While physics education research (PER) has traditionally focused on introductory physics, little work has been done to organize and develop a model of how students come to make sense of the material they learn. By understanding how students build their knowledge of a specific topic, we can develop effective instructional materials. In this dissertation, I describe an investigation of student understanding of mechanical and sound waves, how we organize our findings, and how our results lead to the development of curriculum materials used in the classroom.

The physics of mechanical and sound waves at the introductory level (using small-amplitude approximation in the dispersionless system) involves fundamental concepts that are difficult for many students. These include: distinguishing between medium properties and boundary conditions, recognizing local phenomena (e.g. superposition) in extended systems, using mathematical functions of two variables, and interpreting and applying the mathematics of waves in a variety of settings. Student understanding of these topics is described in the context of wave propagation, superposition, use of mathematics, and other topics. Investigations were carried out using the common tools of PER, including free response, multiple choice, multiple-response, and semi-guided individual interview questions.

Student reasoning is described in terms of primitives generally used to simplify reasoning about complicated topics. I introduce a previously undocumented primitive, the object as point primitive. We organize student descriptions of wave physics around the the idea of patterns of associations that use common primitive elements of reasoning.

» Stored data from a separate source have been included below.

(** Below an account, a path escapes parent bookkeeping exactly when it
    is built in, or when its parent is built in and is not a concurrent
    container.  Elements of a container, at any depth, are always tracked. *)
Theorem IsImmediateChildOfSysPath_account acct dir c :
  account_name acct -> HasSuffix dir "/" = true -> child_key c ->
  IsImmediateChildOfSysPath NewPlatform (account_root acct +:+ (dir +:+ c)) =
    bool_decide (is_Some (NewPlatform !! (dir +:+ c))) ||
    (negb (IsContainerPath (account_root acct +:+ dir)) &&
     bool_decide (is_Some (NewPlatform !! dir))).
Proof.
  intros Ha Hd Hc. unfold IsImmediateChildOfSysPath.
  assert (Hne : dir +:+ c <> "").
  { destruct Hc as [Hc _]. rewrite <- len_zero, len_app. rewrite <- len_zero in Hc. lia. }
  rewrite IsSysPath_account by done.
  destruct (bool_decide (is_Some (NewPlatform !! (dir +:+ c)))); [done|]. cbn [orb].
  rewrite str_app_assoc, GetParentPath_join; [|right|done|].
  - destruct (IsContainerPath (account_root acct +:+ dir)); [done|]. cbn [negb andb].
    rewrite IsSysPath_account; [|done|by intros ->].
    apply HasSuffix_spec in Hd as [q ->].
    rewrite (str_app_assoc (account_root acct)), (ContainsByte_app slash _ "/").
    change (ContainsByte slash "/") with true. rewrite orb_true_r. cbn [negb].
    by rewrite orb_false_r.
  - apply HasSuffix_spec in Hd as [q ->]. apply HasSuffix_spec.
    exists (account_root acct +:+ q). by rewrite str_app_assoc.
  - intros E. apply (f_equal len) in E. rewrite !len_app, len_account_root in E by done.
    simpl in E. unfold ETH_ACCOUNT_FULL_LENGTH, ETH_ACCOUNT_LENGTH in E. lia.
Qed.

(** A native slot is never tracked in its parent, a container element always is. *)
Lemma native_slot_untracked acct k : account_name acct -> child_key k ->
  IsImmediateChildOfSysPath NewPlatform
    (account_root acct +:+ (PATH_STORAGE_NATIVE +:+ k)) = true.
Proof.
  intros Ha Hk. rewrite IsImmediateChildOfSysPath_account by done.
  assert (IsContainerPath (account_root acct +:+ PATH_STORAGE_NATIVE) = false) as ->.
  { unfold IsContainerPath. by rewrite HasSuffix_app by (cbn; lia). }
  rewrite (bool_decide_true (is_Some (NewPlatform !! PATH_STORAGE_NATIVE)))
    by (vm_compute; eauto).
  by rewrite orb_true_r.
Qed.
End platform.

(** ** ETHAccountShard *)

(** A shard number is computed only for keys of at least 24 bytes and a
    nonzero shard count, and it is then a valid index. *)
Theorem ETHAccountShard_bounds Hex2int numOfShard key :
  (forall c, 0 <= Hex2int c)%Z -> (0 < numOfShard)%Z -> 24 <= len key ->
  exists i, ETHAccountShard Hex2int numOfShard key = Some i /\ (0 <= i < numOfShard)%Z.
Proof.
  intros Hh Hn Hk. unfold ETHAccountShard. rewrite decide_False by lia.
  assert (Hget : forall i, i < len key -> exists c, String.get i key = Some c).
  { clear. induction key as [|d key IH]; intros i Hi; simpl in *; [lia|].
    destruct i as [|i]; [eauto|]. apply IH. lia. }
  destruct (Hget 22) as [c0 ->]; [lia|]. destruct (Hget 23) as [c1 ->]; [lia|].
  rewrite (proj2 (Z.eqb_neq numOfShard 0)) by lia.
  eexists. split; [done|]. apply Z.rem_bound_pos; [|done].
  pose proof (Hh c0). pose proof (Hh c1). lia.
Qed.

(** The two characters the shard number is computed from are those of the
    0x in front of the address, so every account lands in the same shard. *)
Theorem ETHAccountShard_constant Hex2int numOfShard a1 a2 sub1 sub2 :
  HasPrefix a1 "0x" = true -> HasPrefix a2 "0x" = true ->
  ETHAccountShard Hex2int numOfShard (account_root a1 +:+ sub1) =
  ETHAccountShard Hex2int numOfShard (account_root a2 +:+ sub2).
Proof. intros [t1 ->]%HasPrefix_spec [t2 ->]%HasPrefix_spec. done. Qed.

We can describe students as if they make an analogy toward Newtonian particle physics. The analogy guides students toward describing a wave as if it were a point particle described by certain unique parts of the wave. A diagnostic test has been developed to probe the dynamics of student reasoning during the course of instruction.

We have replaced traditional recitation instruction with curriculum materials designed to help students come to a more complete and appropriate understanding of wave physics. We find that the research-based instructional materials are more effective than the traditional lecture setting in helping students apply appropriate reasoning elements to the physics of waves.